→ Exercise
Restate word for word the entries below, starting with the line with "else modify (λ" and continuing through the line with "Lemma is_mount_prefix_spec mount". Include both of those lines and no others.

──────── Records for this task ────────

(* ===== verification/Mount.v ===== *)
(** * The mount table

    [kernel/src/vfs/mod.rs].  A mounted filesystem is any implementation of
    the [Filesystem] trait: a handle [F] whose root is a node of the [VNode]
    class, over a system state [S].  The [BTreeMap] of mounts is the list of
    its entries in the order of iteration. *)

From S2P Require Import Prelude Errors Vfs Vsfs.

Section mounts.
Context {S F N : Type} `{VNode S N}.

(** [Filesystem::root], and [vsfs::initialize] for the block device. *)
Context (fs_root : F → M S VfsError N) (fs_initialize : M S VfsError F).

(** The kernel's mounts and everything the filesystems work on. *)
Record Mounts := mkMounts { file_systems : list (list Z * F); fs_state : S }.

Definition set_state (s : S) (m : Mounts) : Mounts := mkMounts (file_systems m) s.
Definition fs_op {A} (op : M S VfsError A) : M Mounts VfsError A := zoom fs_state set_state op.

(** ** Model *)

(** [slice::starts_with] and [slice::strip_prefix]. *)
Fixpoint strip_prefix (prefix l : list Z) : option (list Z) :=
  match prefix, l with
  | [], _ => Some l
  | x :: prefix', y :: l' => if x =? y then strip_prefix prefix' l' else None
  | _ :: _, [] => None
  end.
Definition starts_with (prefix l : list Z) : bool :=
  match strip_prefix prefix l with Some _ => true | None => false end.

Definition slash : list Z := [47].

(** [is_mount_prefix]. *)
Definition is_mount_prefix (mount path : list Z) : bool :=
  if decide (mount = slash) then starts_with slash path
  else bool_decide (path = mount) ||
    (starts_with mount path && bool_decide (path !! length mount = Some 47)).

(** [max_by_key]: the last of the entries with the longest path. *)
Fixpoint longest (acc : option (list Z * F)) (ms : list (list Z * F)) : option (list Z * F) :=
  match ms with
  | [] => acc
  | m :: ms' =>
      longest (match acc with
               | Some a => if (length m.1 <? length a.1)%nat then acc else Some m
               | None => Some m
               end) ms'
  end.

(** [find_mount]. *)
Definition find_mount (mounts : list (list Z * F)) (path : list Z) : option (list Z * F) :=
  longest None (filter (λ m, is_mount_prefix m.1 path = true) mounts).

(** The path below the mount point, in [resolve_path]. *)
Definition relative_path (mount_path path : list Z) : list Z :=
  if decide (mount_path = slash) then default path (strip_prefix slash path)
  else default [] (strip_prefix slash (default path (strip_prefix mount_path path))).

(** [resolve_path]. *)
Definition resolve_path (path : list Z) : M Mounts VfsError (F * list Z) :=
  let! mounts := gets file_systems in
  let! (mount_path, fs) := lift (ok_or (find_mount mounts path) Fs) in
  ret (fs, relative_path mount_path path).

(** [open] and [create]. *)
Definition mount_open (path : list Z) : M Mounts VfsError (File N) :=
  let! (fs, relative_path) := resolve_path path in
  let! root := fs_op (fs_root fs) in
  let! node := fs_op (vn_open root relative_path) in
  ret (mkFile node 0).
Definition mount_create (path : list Z) : M Mounts VfsError (File N) :=
  let! (fs, relative_path) := resolve_path path in
  let! root := fs_op (fs_root fs) in
  let! node := fs_op (vn_create root relative_path) in
  ret (mkFile node 0).

(** The order of the keys, and [VacantEntry::insert]. *)
Fixpoint lex_ltb (p q : list Z) : bool :=
  match p, q with
  | _, [] => false
  | [], _ :: _ => true
  | x :: p', y :: q' => (x <? y) || ((x =? y) && lex_ltb p' q')
  end.
Fixpoint entry_insert (path : list Z) (fs : F) (ms : list (list Z * F)) : list (list Z * F) :=
  match ms with
  | [] => [(path, fs)]
  | m :: ms' =>
      if lex_ltb m.1 path then m :: entry_insert path fs ms' else (path, fs) :: m :: ms'
  end.

(** [mount], for the one kind of filesystem there is. *)
Definition mount (path : list Z) : M Mounts VfsError unit :=
  let! fs := fs_op fs_initialize in
  let! mounts := gets file_systems in
  if decide (path ∈ mounts.*1) then fail AlreadyMounted
  else modify (λ m, mkMounts (entry_insert path fs (file_systems m)) (fs_state m)).

(** ** Paths *)

Lemma strip_prefix_Some prefix l rest : strip_prefix prefix l = Some rest ↔ l = prefix ++ rest.
Proof.
  revert l. induction prefix as [|x prefix IH]; intros l; simpl; [split; congruence|].
  destruct l as [|y l]; [done|]. destruct (Z.eqb_spec x y) as [->|Hne].
  - rewrite IH. split; [by intros ->|by intros [= ->]].
  - split; [done|]. congruence.
Qed.

Lemma starts_with_spec prefix l : starts_with prefix l = true ↔ ∃ rest, l = prefix ++ rest.
Proof.
  unfold starts_with. destruct (strip_prefix prefix l) as [rest|] eqn:Hs.
  - apply strip_prefix_Some in Hs as ->. split; [by eauto|done].
  - split; [done|]. intros [rest Hr]. apply strip_prefix_Some in Hr. congruence.
Qed.

(** A mount point is a prefix that ends at a component's end. *)
Lemma is_mount_prefix_spec mount path : mount ≠ slash →
  is_mount_prefix mount path = true ↔ path = mount ∨ ∃ rest, path = mount ++ 47 :: rest.
Proof.
  intros Hne. unfold is_mount_prefix. rewrite decide_False by done.
  rewrite orb_true_iff, andb_true_iff, !bool_decide_eq_true, starts_with_spec. split.
  - intros [?|[[rest ->] Hl]]; [by left|right]. rewrite lookup_app_r, Nat.sub_diag in Hl by done.
    destruct rest as [|c rest]; [done|]. injection Hl as ->. by exists rest.
  - intros [?|[rest ->]]; [by left|right]. split; [by eexists|].
    by rewrite lookup_app_r, Nat.sub_diag by done.
Qed.

(** Splitting at a slash splits the components. *)
Lemma split_slash_app a b : ∃ x xs y ys, split_slash a = xs ++ [x] ∧ split_slash b = y :: ys ∧
  split_slash (a ++ 47 :: b) = xs ++ x :: y :: ys.
Proof.
  destruct (split_slash b) as [|y ys] eqn:Hb.
  { exfalso. destruct b as [|c b]; [done|]. simpl in Hb. destruct (c =? 47); [done|].
    by destruct (split_slash b). }
  induction a as [|c a IH].
  { exists [], [], y, ys. simpl. by rewrite Hb. }
  destruct IH as (x & xs & y' & ys' & Ha & [= <- <-] & Hab). cbn [split_slash app]. rewrite Ha, Hab.
  destruct (c =? 47).
  - by exists x, ([] :: xs), y, ys.
  - destruct xs as [|x0 xs]; simpl.
    + by exists (c :: x), [], y, ys.
    + by exists x, ((c :: x0) :: xs), y, ys.
Qed.

Lemma components_app a b : components (a ++ 47 :: b) = components a ++ components b.
Proof.
  destruct (split_slash_app a b) as (x & xs & y & ys & Ha & Hb & Hab). unfold components.
  rewrite Ha, Hb, Hab. change (xs ++ x :: y :: ys) with (xs ++ [x] ++ (y :: ys)).
  rewrite app_assoc. apply list_basics.list.filter_app.
Qed.

(** ** Resolution *)

(** [path] is the mount point or lies below it. *)
Definition covers (mount path : list Z) : Prop :=
  (mount = slash ∧ ∃ rest, path = 47 :: rest) ∨
  (mount ≠ slash ∧ (path = mount ∨ ∃ rest, path = mount ++ 47 :: rest)).

Lemma is_mount_prefix_covers mount path : is_mount_prefix mount path = true ↔ covers mount path.
Proof.
  unfold covers. destruct (decide (mount = slash)) as [->|Hne].
  - unfold is_mount_prefix. rewrite decide_True, starts_with_spec by done.
    split; [by left|]. intros [[_ ?]|[? _]]; done.
  - rewrite is_mount_prefix_spec by done. split; [by right|]. intros [[? _]|[_ ?]]; done.
Qed.

(** A path is the mount point's components, then those of the relative path. *)
Lemma relative_path_components mount path : covers mount path →
  components path = components mount ++ components (relative_path mount path).
Proof.
  unfold relative_path. intros [[-> [rest ->]]|[Hne Hc]].
  - rewrite decide_True by done. cbn. by destruct (decide _).
  - rewrite decide_False by done. destruct Hc as [->|[rest ->]].
    + rewrite (proj2 (strip_prefix_Some mount mount [])) by by rewrite app_nil_r.
      cbn. by rewrite app_nil_r.
    + rewrite (proj2 (strip_prefix_Some mount _ _)) by done. cbn. apply components_app.
Qed.

(** Two mount points of the same length that cover a path are the same. *)
Lemma covers_same_length p q path : covers p path → covers q path → length p = length q → p = q.
Proof.
  assert (∀ m, covers m path → ∃ rest, path = m ++ rest) as Hpre.
  { intros m [[-> [rest ->]]|[_ [->|[rest ->]]]]; [by exists rest| |by eexists].
    exists []. by rewrite app_nil_r. }
  intros [r1 Hp]%Hpre [r2 Hq]%Hpre Hl. rewrite Hp in Hq. by apply app_inj_1 in Hq as [-> _].
Qed.

Lemma longest_spec acc ms : match longest acc ms with
  | Some m => (m ∈ ms ∨ acc = Some m) ∧ (∀ m', m' ∈ ms ∨ acc = Some m' → (length m'.1 ≤ length m.1)%nat)
  | None => acc = None ∧ ms = []
  end.
Proof.
  revert acc. induction ms as [|m ms IH]; intros acc; simpl.
  { destruct acc; [|done]. split; [by right|]. set_solver by lia. }
  specialize (IH (match acc with
    | Some a => if (length m.1 <? length a.1)%nat then acc else Some m | None => Some m end)).
  destruct (longest _ ms) as [r|].
  - destruct IH as [Hin Hmax]. destruct acc as [a|]; [destruct (Nat.ltb_spec (length m.1) (length a.1))|].
    + split; [set_solver|]. intros m' [[->|?]%elem_of_cons|?]; [|by auto..].
      specialize (Hmax a (or_intror eq_refl)). lia.
    + split; [set_solver|]. intros m' [[->|?]%elem_of_cons|[= ->]]; [by auto..|].
      specialize (Hmax m (or_intror eq_refl)). lia.
    + split; [set_solver|]. intros m' [[->|?]%elem_of_cons|?]; by auto.
  - destruct IH as [Ha _]. destruct acc as [a|]; [by destruct (_ <? _)%nat|done].
Qed.

(** The entry that serves a path. *)
Definition serves (mounts : list (list Z * F)) (path : list Z) (m : list Z * F) : Prop :=
  m ∈ mounts ∧ covers m.1 path ∧
  ∀ m', m' ∈ mounts → covers m'.1 path → m' = m ∨ (length m'.1 < length m.1)%nat.

Lemma nodup_keys (ms : list (list Z * F)) p f f' :
  NoDup ms.*1 → (p, f) ∈ ms → (p, f') ∈ ms → f' = f.
Proof.
  intros Hnd [i Hi]%list_elem_of_lookup [j Hj]%list_elem_of_lookup.
  assert (i = j) as ->; [|congruence].
  eapply NoDup_lookup; [done| |]; rewrite list_lookup_fmap.
  - by rewrite Hi.
  - by rewrite Hj.
Qed.

Lemma find_mount_spec mounts path : NoDup mounts.*1 → match find_mount mounts path with
  | Some m => serves mounts path m
  | None => ∀ m, m ∈ mounts → ¬ covers m.1 path
  end.
Proof.
  intros Hnd. unfold find_mount, serves.
  pose proof (longest_spec None (filter (λ m, is_mount_prefix m.1 path = true) mounts)) as Hl.
  destruct (longest _ _) as [m|].
  - destruct Hl as [[[Hp Hin]%list_elem_of_filter|?] Hmax]; [|done].
    apply is_mount_prefix_covers in Hp. split_and!; [done..|]. intros m' Hin' Hp'.
    assert (length m'.1 ≤ length m.1)%nat as Hle.
    { apply Hmax. left. apply list_elem_of_filter. by rewrite is_mount_prefix_covers. }
    destruct (decide (length m'.1 = length m.1)) as [He|]; [left|right; lia].
    apply (covers_same_length _ _ path) in He; [|done..]. destruct m as [p f], m' as [p' f'].
    simpl in He. subst p'. f_equal. by apply (nodup_keys mounts p).
  - destruct Hl as [_ Hl]. intros m Hin Hc. apply (not_elem_of_nil m). rewrite <-Hl.
    apply list_elem_of_filter. by rewrite is_mount_prefix_covers.
Qed.

Lemma entry_insert_perm path fs ms : entry_insert path fs ms ≡ₚ (path, fs) :: ms.
Proof.
  induction ms as [|m ms IH]; simpl; [done|]. destruct (lex_ltb m.1 path); [|done].
  rewrite IH. apply Permutation_swap.
Qed.
Lemma resolve_path_serves (m : Mounts) path mp fs : NoDup (file_systems m).*1 →
  serves (file_systems m) path (mp, fs) →
  resolve_path path m = (Ok (fs, relative_path mp path), m).
Proof.
  intros Hnd (Hin & Hc & Hmax). pose proof (find_mount_spec _ path Hnd) as Hf.
  unfold resolve_path, bind, gets, lift. destruct (find_mount _ _) as [[mp' fs']|].
  - destruct Hf as (Hin' & Hc' & Hmax'). destruct (Hmax _ Hin' Hc') as [[= -> ->]|]; [done|].
    destruct (Hmax' _ Hin Hc) as [[= -> ->]|]; [done|]. simpl in *. lia.
  - by destruct (Hf _ Hin).
Qed.

(** An absolute path goes to the mount with the longest mount point above
    it, whatever the order of the table: that entry is the only one of its
    length, and the path handed to its root is what is left, component by
    component.  Without such a mount the error is [Fs]; resolution changes
    nothing. *)
Theorem resolve_path_spec (m : Mounts) path : NoDup (file_systems m).*1 →
  (∃ mount fs rel, resolve_path path m = (Ok (fs, rel), m) ∧
    serves (file_systems m) path (mount, fs) ∧
    components path = components mount ++ components rel) ∨
  (resolve_path path m = (Err Fs, m) ∧ ∀ e, e ∈ file_systems m → ¬ covers e.1 path).
Proof.
  intros Hnd. pose proof (find_mount_spec (file_systems m) path Hnd) as Hf.
  unfold resolve_path, bind, gets, lift. destruct (find_mount _ _) as [[mp fs]|].
  - left. exists mp, fs, (relative_path mp path). split_and!; [done..|].
    apply relative_path_components, Hf.
  - by right.
Qed.

(** [mount] refuses a path that has a filesystem, leaving the table as it
    is; otherwise the table has exactly one more entry, and the new filesystem
    serves every path below the mount point that no deeper mount covers. *)
Theorem mount_spec (m : Mounts) path fs s : NoDup (file_systems m).*1 →
  fs_initialize (fs_state m) = (Ok fs, s) →
  if decide (path ∈ (file_systems m).*1)
  then mount path m = (Err AlreadyMounted, mkMounts (file_systems m) s)
  else ∃ m', mount path m = (Ok tt, m') ∧ fs_state m' = s ∧
    file_systems m' ≡ₚ (path, fs) :: file_systems m ∧ NoDup (file_systems m').*1 ∧
    ∀ p, covers path p → (∀ e, e ∈ file_systems m → covers e.1 p → (length e.1 ≤ length path)%nat) →
      resolve_path p m' = (Ok (fs, relative_path path p), m').
Proof.
  intros Hnd Hi. unfold mount, fs_op, zoom, bind, gets, modify, fail. rewrite Hi. cbn -[resolve_path].
  destruct (decide _) as [|Hn]; [done|]. eexists. split; [done|]. cbn -[resolve_path].
  pose proof (entry_insert_perm path fs (file_systems m)) as Hp.
  assert (NoDup (entry_insert path fs (file_systems m)).*1) as Hnd'.
  { rewrite Hp. cbn. by constructor. }
  split_and!; [done..|]. intros p Hc Hdeep.
  assert (serves (entry_insert path fs (file_systems m)) p (path, fs)) as Hs.
  { split_and!; [by rewrite Hp; left|done|]. intros e. rewrite Hp.
    intros [->|Hin]%elem_of_cons Hce; [by left|right]. specialize (Hdeep e Hin Hce). simpl.
    destruct (decide (length e.1 = length path)) as [He|]; [|lia].
    destruct Hn. rewrite <-(covers_same_length _ _ p Hce Hc He). by apply list_elem_of_fmap_2. }
  by apply resolve_path_serves.
Qed.
End mounts.

(** ** Witnesses: filesystems that are numbers, on "/" and "/mnt" *)

Definition example_mounts : Mounts (S := nat) (F := nat) :=
  mkMounts [(slash, 0%nat); ([47; 109; 110; 116], 1%nat)] 7%nat.
Definition next_fs : M nat VfsError nat := λ n, (Ok n, Datatypes.S n).

Lemma example_mounts_nodup : NoDup (file_systems example_mounts).*1.
Proof. apply (bool_decide_eq_true (NoDup _)). by vm_compute. Defined.

(** "/mnt/a" is "a" of the second filesystem. *)
Lemma resolve_path_spec_witness :
  resolve_path [47; 109; 110; 116; 47; 97] example_mounts = (Ok (1%nat, [97]), example_mounts).
Proof.
  destruct (resolve_path_spec example_mounts [47; 109; 110; 116; 47; 97] example_mounts_nodup)
    as [(mp & fs & rel & H & _)|[H _]]; [|by vm_compute in H].
  rewrite H. by vm_compute in H; injection H as <- <-.
Defined.

(** Mounting on "/mnt/a". *)
Lemma mount_spec_witness : ∃ m',
  mount next_fs [47; 109; 110; 116; 47; 97] example_mounts = (Ok tt, m').
Proof.
  pose proof (mount_spec next_fs example_mounts [47; 109; 110; 116; 47; 97] 7%nat 8%nat
    example_mounts_nodup eq_refl) as H.
  destruct (decide _) as [Hd|_].
  - exfalso. by apply (bool_decide_eq_true_2 (_ ∈ _)) in Hd; vm_compute in Hd.
  - destruct H as (m' & H & _). by exists m'.
Defined.
(** The last steps: the registers, the pid, the descriptors, and the scheduler. *)
Lemma spawn_tail (s : Kernel) ptr ws parent sp kst ctx m : cores (k_sys s) ≠ [] →
  let pid := k_pids s in
  let n := length (k_files s) in
  let files := [Some n; Some (n + 1)%nat; Some (n + 2)%nat] in
  ∃ c k sys', 
    (on_mem (set_words ptr ws) ;;;
     let! pid := next_pid in
     let! files := new_file_table console in
     add_thread pid (mkThread sp kst ptr ctx) ;;;
     sys_op (publish parent pid (new_task parent files m)) ;;;
     ret pid) s =
      (Ok pid, mkKernel sys' (k_fs s) (k_files s ++ [mkFile console 0; mkFile console 0; mkFile console 0])
        (<[pid := mkThread sp kst ptr ctx]> (k_threads s)) ((pid + 1) mod 2 ^ 64) (k_heap s)) ∧
    cores (k_sys s) !! c = Some k ∧
    tasks sys' = <[pid := set_t_core (Some c) (new_task parent files m)]>
      (match parent with Some p => alter (λ t, set_t_children (t_children t ++ [pid]) t) p (tasks (k_sys s)) | None => tasks (k_sys s) end) ∧
    pool sys' = {[pid]} ∪ pool (k_sys s) ∧ cores sys' = alter (set_runqueue (runqueue k ++ [pid])) c (cores (k_sys s)) ∧
    memory sys' = set_mem (set_words ptr ws (mem (memory (k_sys s)))) (memory (k_sys s)).
Proof.
  intros Hc pid n files. set (k3 := set_mem _ (memory (k_sys s))).
  destruct (publish_ok parent pid (new_task parent files m) (set_memory k3 (k_sys s)) Hc) as (c & k & sys' & Hp & Hk & Ht & Hpo & Hco & Hm).
  exists c, k, sys'. split; [|done]. unfold bind at 1, on_mem, kmem_op, sys_op at 1, zoom, modify. fold k3.
  unfold bind at 1, next_pid. cbn [k_pids set_sys]. unfold bind at 1, new_file_table. unfold bind at 1, gets.
  unfold file_table_init, file_ref_new. unfold bind at 1, modify, ret at 1. unfold bind at 1, add_thread, modify.
  cbn [k_files k_sys k_fs k_threads k_pids set_sys set_pids set_files set_threads]. rewrite !length_app. cbn [length].
  rewrite <-!app_assoc. cbn [app]. replace (length (k_files s) + 1 + 1)%nat with (n + 2)%nat by lia. fold n pid.
  unfold bind, sys_op, zoom. cbn [k_files k_sys k_fs k_threads k_pids set_sys set_pids set_files set_threads].
  fold files. rewrite Hp. done.
Qed.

────────

→ Solution to this exercise
  else modify (λ m, mkMounts (entry_insert path fs (file_systems m)) (fs_state m)).

(** ** Paths *)

Lemma strip_prefix_Some prefix l rest : strip_prefix prefix l = Some rest ↔ l = prefix ++ rest.
Proof.
  revert l. induction prefix as [|x prefix IH]; intros l; simpl; [split; congruence|].
  destruct l as [|y l]; [done|]. destruct (Z.eqb_spec x y) as [->|Hne].
  - rewrite IH. split; [by intros ->|by intros [= ->]].
  - split; [done|]. congruence.
Qed.

Lemma starts_with_spec prefix l : starts_with prefix l = true ↔ ∃ rest, l = prefix ++ rest.
Proof.
  unfold starts_with. destruct (strip_prefix prefix l) as [rest|] eqn:Hs.
  - apply strip_prefix_Some in Hs as ->. split; [by eauto|done].
  - split; [done|]. intros [rest Hr]. apply strip_prefix_Some in Hr. congruence.
Qed.

(** A mount point is a prefix that ends at a component's end. *)
Lemma is_mount_prefix_spec mount path : mount ≠ slash →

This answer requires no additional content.